Lemma inv_block_ok ws b : len ws = 11 -> Forall state_ok ws -> len b = 16 -> Forall is_byte b ->
  let c := cipher_block ws b in len c = 16 /\ Forall is_byte c /\ inv_block ws c = b.
Proof.
  intros L W Lb B. destruct ws as [|w ws]; [done |]. destruct ws as [|v ks _] using rev_ind; [done |].
  rewrite len_cons, len_app in L. change (len [v]) with 1 in L.
  apply Forall_cons_1 in W as [Hw W]. apply Forall_app in W as [K V]. apply Forall_cons_1 in V as [Hv _].
  pose proof (load_ok b Lb B) as Hs. pose proof (add_ok _ _ Hs Hw) as H0.
  unfold cipher_block, inv_block. rewrite rounds_app. cbn [cipher_rounds rev]. rewrite rev_app_distr. cbn [rev app].
  pose proof (rounds_ok ks 1 _ K H0) as H9. replace (1 + len ks) with 10 by lia.
  pose proof (round_ok 10 _ _ H9 Hv) as Ht. destruct (store_ok _ Ht) as [Lc Bc].
  split; [done |]. split; [done |]. rewrite load_store by done.
  replace 9 with (len ks) by lia. rewrite (undo_rounds w (load b) ks); try done; [by apply store_load | lia |].
  by apply undo_last.
Qed.

Lemma inv_body_ok i s w : state_ok s -> state_ok w -> state_ok (inv_body i s w).
Proof.
  intros Hs Hw. assert (state_ok (InvShiftRows s)) as H1 by (apply build_ok; auto).
  assert (state_ok (InvSubBytes (InvShiftRows s))) as H2.
  { apply build_ok. intros r c Hr Hc.
    apply byteb_ok, (all_bytes (fun x => byteb (invsBox !!! Z.to_nat x))); [vm_compute; reflexivity | auto]. }
  pose proof (add_ok _ _ H2 Hw) as H3. unfold inv_body. destruct (negb _); [| done].
  apply mix_ok; [| done]. repeat (constructor; [cbn; auto 10 |]). constructor.
Qed.

Lemma inv_block_shape ws b : ws <> [] -> Forall state_ok ws -> len b = 16 -> Forall is_byte b -> state_ok (inv_block ws b).
Proof.
  intros N W Lb B. unfold inv_block. apply Forall_rev in W.
  destruct (rev ws) as [|w vs] eqn:E; [by split |]. apply Forall_cons_1 in W as [Hw V]. apply store_ok.
  pose proof (add_ok _ _ (load_ok b Lb B) Hw) as Hs. revert Hs. generalize (AddRoundKey (load b) w) 9.
  clear E. induction vs as [|v vs IH]; intros s i Hs; [done |]. apply Forall_cons_1 in V as [Hv V].
  apply IH; [done | by apply inv_body_ok].
Qed.

(** ** Round keys *)

Lemma key_column_ok w n x j : state_ok w -> state_ok n -> is_byte x -> in4 j -> state_ok (key_column w n x j).
Proof.
  intros Hw Hn Hx Hj. apply build_ok. intros r c Hr Hc. destruct (c =? j); [| auto].
  apply lxor_byte; [auto |]. destruct (Z.eqb_spec j 0).
  - assert (is_byte (sBox !!! Z.to_nat (entry w ((r + 1) mod 4) 3))) by (apply sbox_inverse, cell_byte; auto; split; lia).
    destruct (r =? 0); [by apply lxor_byte | done].
  - apply cell_byte; auto. unfold in4 in *. lia.
Qed.

Lemma next_key_ok w x : state_ok w -> is_byte x -> state_ok (next_key w x).
Proof.
  intros Hw Hx. unfold next_key. cbn [fold_left].
  repeat (apply key_column_ok; [done | | done | unfold in4; lia]).
  split; [reflexivity |]. apply Forall_replicate. unfold is_byte. lia.
Qed.

Lemma expand_ok rcs : forall w, state_ok w -> Forall is_byte rcs ->
  len (expand w rcs) = 1 + len rcs /\ Forall state_ok (expand w rcs).
Proof.
  induction rcs as [|x rcs IH]; intros w Hw Hr; cbn [expand]; [split; [done | by apply Forall_cons_2] |].
  apply Forall_cons_1 in Hr as [Hx Hr]. destruct (IH (next_key w x)) as [L F]; [by apply next_key_ok | done |].
  rewrite !len_cons, L. split; [lia | by constructor].
Qed.

Lemma key_expansion_ok key : 16 <= len key -> Forall is_byte key ->
  exists ws, KeyExpansion key = Some ws /\ len ws = 11 /\ Forall state_ok ws.
Proof.
  intros L B. unfold KeyExpansion. rewrite mem_read_ok by lia. cbn [mbind option_bind].
  eexists. split; [reflexivity |]. rewrite drop_0.
  apply (expand_ok rc); [| repeat constructor; done].
  apply load_ok; [rewrite len_take; lia | by apply Forall_take].
Qed.

(** ** Strings *)

Fixpoint map_blocks (f : list Z -> list Z) (n : nat) (l : list Z) : list Z :=
  match n with O => l | S n => f (take 16 l) ++ map_blocks f n (drop 16 l) end.

Lemma blocks_map f n : (forall b, len b = 16 -> Forall is_byte b -> len (f b) = 16 /\ Forall is_byte (f b)) ->
  forall m off, 0 <= off -> off + 16 * Z.of_nat n <= len m -> Forall is_byte m ->
  blocks (on_block f) n m off = Some (take (Z.to_nat off) m ++ map_blocks f n (drop (Z.to_nat off) m)).
Proof.
  intros Hf. induction n as [|n IH]; intros m off Ho Hl Hb; cbn [blocks map_blocks]; [by rewrite take_drop |].
  assert (len (take 16 (drop (Z.to_nat off) m)) = 16) as L by (rewrite len_take, len_drop; lia).
  destruct (Hf _ L) as [Lf Bf]; [by apply Forall_take, Forall_drop |].
  set (m1 := take (Z.to_nat off) m ++ f (take 16 (drop (Z.to_nat off) m)) ++ drop (Z.to_nat (off + 16)) m).
  assert (on_block f m off = Some m1) as ->.
  { unfold on_block. rewrite mem_read_ok by lia. cbn [mbind option_bind]. change (Z.to_nat 16) with 16%nat.
    rewrite mem_write_ok by lia. by rewrite Lf. }
  cbn [mbind option_bind]. assert (len m1 = len m) as L1.
  { unfold m1. rewrite !len_app, len_take, len_drop, Lf. lia. }
  rewrite IH; [| lia | lia |].
  2: { apply Forall_app_2; [by apply Forall_take |]. apply Forall_app_2; [done | by apply Forall_drop]. }
  assert (Z.to_nat (off + 16) = length (take (Z.to_nat off) m ++ f (take 16 (drop (Z.to_nat off) m)))) as E.
  { unfold len in *. rewrite length_app, length_take. lia. }
  f_equal. unfold m1. rewrite app_assoc, take_app_length', drop_app_length' by done. rewrite <- app_assoc. do 3 f_equal.
  rewrite drop_drop. f_equal. lia.
Qed.

Lemma map_blocks_inverse f g n : (forall b, len b = 16 -> Forall is_byte b -> len (f b) = 16 /\ g (f b) = b) ->
  forall l, 16 * Z.of_nat n <= len l -> Forall is_byte l -> map_blocks g n (map_blocks f n l) = l.
Proof.
  intros Hf. induction n as [|n IH]; intros l Hl Hb; cbn [map_blocks]; [done |].
  destruct (Hf (take 16 l)) as [Lf Gf]; [rewrite len_take; lia | by apply Forall_take |].
  rewrite take_app_length', drop_app_length' by (unfold len in Lf; lia).
  rewrite Gf, IH; [apply take_drop | rewrite len_drop; lia | by apply Forall_drop].
Qed.

Lemma map_blocks_shape f n : (forall b, len b = 16 -> Forall is_byte b -> len (f b) = 16 /\ Forall is_byte (f b)) ->
  forall l, 16 * Z.of_nat n <= len l -> Forall is_byte l ->
  len (map_blocks f n l) = len l /\ Forall is_byte (map_blocks f n l) /\
  drop (16 * n) (map_blocks f n l) = drop (16 * n) l.
Proof.
  intros Hf. induction n as [|n IH]; intros l Hl Hb; cbn [map_blocks]; [done |].
  destruct (Hf (take 16 l)) as [Lf Bf]; [rewrite len_take; lia | by apply Forall_take |].
  destruct (IH (drop 16 l)) as (L & B & D); [rewrite len_drop; lia | by apply Forall_drop |].
  split; [rewrite len_app, L, len_drop; lia |]. split; [by apply Forall_app_2 |].
  replace (16 * S n)%nat with (length (f (take 16 l)) + 16 * n)%nat by (unfold len in Lf; lia).
  rewrite <- drop_drop, drop_app_length, D, drop_drop. f_equal. unfold len in Lf. lia.
Qed.

Section string.
Context (key : list Z) (Hk : 16 <= len key) (Bk : Forall is_byte key).
Context (m : list Z) (length : Z) (Hl : 0 < length) (Hm : 16 * Z.of_nat (count length) <= len m) (Bm : Forall is_byte m).

Lemma cipher_string_ok : exists c, CipherString m length key = Some c /\ len c = len m /\ Forall is_byte c /\
  drop (16 * count length) c = drop (16 * count length) m /\ InvCipherString c length key = Some m.
Proof using All.
  destruct (key_expansion_ok key Hk Bk) as (ws & E & L & W).
  assert (forall b, len b = 16 -> Forall is_byte b ->
    len (cipher_block ws b) = 16 /\ Forall is_byte (cipher_block ws b) /\ inv_block ws (cipher_block ws b) = b) as H
    by (intros; by apply inv_block_ok).
  assert (forall b, len b = 16 -> Forall is_byte b -> len (cipher_block ws b) = 16 /\ Forall is_byte (cipher_block ws b)) as H1
    by (intros b Lb Bb; destruct (H b Lb Bb) as (? & ? & _); done).
  destruct (map_blocks_shape _ _ H1 m Hm Bm) as (Lc & Bc & Dc).
  exists (map_blocks (cipher_block ws) (count length) m). split.
  { unfold CipherString. rewrite E. cbn [mbind option_bind]. rewrite (proj2 (Z.eqb_neq _ _)) by lia.
    cbn [mbind option_bind]. unfold Cipher. by rewrite blocks_map by (done || lia). }
  split; [done |]. split; [done |]. split; [done |].
  unfold InvCipherString. rewrite E. cbn [mbind option_bind]. unfold InvCipher.
  rewrite blocks_map; [| intros b Lb Bb; apply inv_block_shape; try done; by intros -> | done | lia | done].
  rewrite drop_0. f_equal. apply map_blocks_inverse; [| done | done].
  intros b Lb Bb. destruct (H b Lb Bb) as (? & _ & ?). done.
Qed.
End string.

(** ** Properties *)

(** The finite field of 256 elements: polynomials of bits modulo
    [x^8 + x^4 + x^3 + x + 1]. *)
Definition poly_mul (a b : Z) : Z :=
  fold_left (fun p i => if Z.testbit b i then Z.lxor p (Z.shiftl a i) else p) [0; 1; 2; 3; 4; 5; 6; 7] 0.
Definition poly_mod (p : Z) : Z :=
  fold_left (fun p i => if Z.testbit p (i + 8) then Z.lxor p (Z.shiftl 0x11b i) else p) [7; 6; 5; 4; 3; 2; 1; 0] p.
Definition gf_mul (a b : Z) : Z := poly_mod (poly_mul a b).

(** The affine map of the S-box: the sum of four rotations and a constant. *)
Definition rotl8 (x i : Z) : Z := u8 (Z.lor (Z.shiftl x i) (Z.shiftr x (8 - i))).
Definition affine (x : Z) : Z :=
  Z.lxor (Z.lxor (Z.lxor (Z.lxor (Z.lxor x (rotl8 x 1)) (rotl8 x 2)) (rotl8 x 3)) (rotl8 x 4)) 0x63.

(** C16: the code computes in the finite field of AES: [FFmul] is its product, the S-box
    the affine map of the inverse, the round constants are powers of the polynomial [x]. *)
Theorem aes_field :
  (forall a x, 0 <= a < 16 -> is_byte x -> FFmul a x = gf_mul a x) /\
  sBox !!! 0%nat = affine 0 /\
  (forall x, is_byte x -> x <> 0 -> exists y, is_byte y /\ gf_mul x y = 1 /\ sBox !!! Z.to_nat x = affine y) /\
  (forall x, is_byte x -> invsBox !!! Z.to_nat (sBox !!! Z.to_nat x) = x) /\
  rc = take 10 (snd (fold_left (fun p _ => (gf_mul 2 p.1, p.2 ++ [p.1])) rc (1, []))).
Proof.
  split; [| split; [vm_compute; reflexivity | split; [| split; [by apply sbox_inverse | vm_compute; reflexivity]]]].
  - intros a x Ha Hx. apply Z.eqb_eq, (all_bytes (fun x => FFmul a x =? gf_mul a x)); [| done].
    assert (forallb (fun a => forallb (fun x => FFmul a x =? gf_mul a x) bytes) (map Z.of_nat (seq 0 16)) = true) as H
      by (vm_compute; reflexivity).
    rewrite forallb_forall in H. apply H, in_map_iff. exists (Z.to_nat a). split; [lia | apply in_seq; lia].
  - intros x Hx N.
    assert ((x =? 0) || existsb (fun y => (gf_mul x y =? 1) && (sBox !!! Z.to_nat x =? affine y)) bytes = true) as H.
    { apply (all_bytes (fun x => (x =? 0) || existsb (fun y => (gf_mul x y =? 1) && (sBox !!! Z.to_nat x =? affine y)) bytes));
        [vm_compute; reflexivity | done]. }
    apply orb_true_iff in H as [H%Z.eqb_eq | (y & Hy & H)%existsb_exists]; [done |].
    apply andb_true_iff in H as [?%Z.eqb_eq ?%Z.eqb_eq]. exists y. split; [| done].
    apply in_map_iff in Hy as (n & <- & Hn%in_seq). unfold is_byte. lia.
Qed.

(** C15: a message that is padded to whole blocks and encrypted in place is decrypted to
    the padded message, whose last bytes tell how much was added; memory behind it is not
    changed. *)
Theorem aes_roundtrip key m d :
  16 <= len key -> Forall is_byte key -> Forall is_byte m -> 0 <= d ->
  let out := d + 16 - d mod 16 in out <= len m ->
  exists p c, add_pkcs_padding m out d = Some p /\ CipherString p out key = Some c /\ InvCipherString c out key = Some p /\
    take (Z.to_nat d) p = take (Z.to_nat d) m /\
    (forall i, d <= i < out -> mem_get p i = Some (out - d)) /\
    len c = len m /\ drop (Z.to_nat out) c = drop (Z.to_nat out) m.
Proof.
  intros Hk Bk Bm Hd out Ho. pose proof (Z.mod_pos_bound d 16 ltac:(lia)) as Hr.
  assert (count out = Z.to_nat (out / 16) /\ out = 16 * (out / 16)) as [Hc H16].
  { unfold count, out. split; [f_equal |]; Z.div_mod_to_equations; lia. }
  set (pad := replicate (Z.to_nat (out - d)) (u8 (out - d))).
  assert (len pad = out - d) as Lp by (apply len_replicate; unfold out; lia).
  assert (u8 (out - d) = out - d) as Eu by (apply u8_small; unfold is_byte, out; lia).
  destruct (mem_write m d pad) as [p|] eqn:W; [| rewrite mem_write_ok in W by lia; done].
  pose proof (mem_write_len _ _ _ _ W) as L.
  assert (p = take (Z.to_nat d) m ++ pad ++ drop (Z.to_nat out) m) as Ep.
  { rewrite mem_write_ok in W by lia. injection W as <-. do 3 f_equal. lia. }
  assert (Forall is_byte p) as Bp.
  { rewrite Ep. apply Forall_app_2; [by apply Forall_take |]. apply Forall_app_2; [| by apply Forall_drop].
    apply Forall_replicate. apply u8_range. }
  destruct (cipher_string_ok key Hk Bk p out) as (c & E & Lc & _ & Dc & I); [unfold out; lia | rewrite Hc; lia | done |].
  exists p, c. split.
  { unfold add_pkcs_padding. rewrite (proj2 (Z.leb_gt _ _)) by (unfold out; lia).
    by rewrite (proj2 (Z.leb_gt _ _)) by (unfold out; lia). }
  split; [done |]. split; [done |].
  assert (length (take (Z.to_nat d) m) = Z.to_nat d) as Lt by (rewrite length_take; unfold len, out in *; lia).
  split; [rewrite Ep, take_app_length'; done |]. split; [| split; [lia |]].
  - intros i Hi. rewrite mem_get_lookup by lia. rewrite (mem_write_lookup _ _ _ _ _ W), Lp.
    rewrite (proj2 (Z.leb_le _ _)), (proj2 (Z.ltb_lt _ _)) by lia. cbn [andb]. unfold pad.
    rewrite lookup_replicate_2 by lia. by rewrite Eu.
  - replace (Z.to_nat out) with (16 * count out)%nat by lia. rewrite Dc, Ep.
    rewrite app_assoc, drop_app_length'; [f_equal; lia |]. rewrite length_app. unfold len in Lp. lia.
Qed.

(** The example of the standard, and a message of five bytes. *)
Definition demo_key : list Z := map Z.of_nat (seq 0 16).

Example aes_standard :
  CipherString (map (fun i => 17 * Z.of_nat i) (seq 0 16)) 16 demo_key =
  Some [0x69; 0xc4; 0xe0; 0xd8; 0x6a; 0x7b; 0x04; 0x30; 0xd8; 0xcd; 0xb7; 0x80; 0x70; 0xb4; 0xc5; 0x5a].
Proof. vm_compute. reflexivity. Qed.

* Exercise prompt *
Which lines in the data above hold the string "finite"? Show each one.

* Written solution *
(** The finite field of 256 elements: polynomials of bits modulo
(** C16: the code computes in the finite field of AES: [FFmul] is its product, the S-box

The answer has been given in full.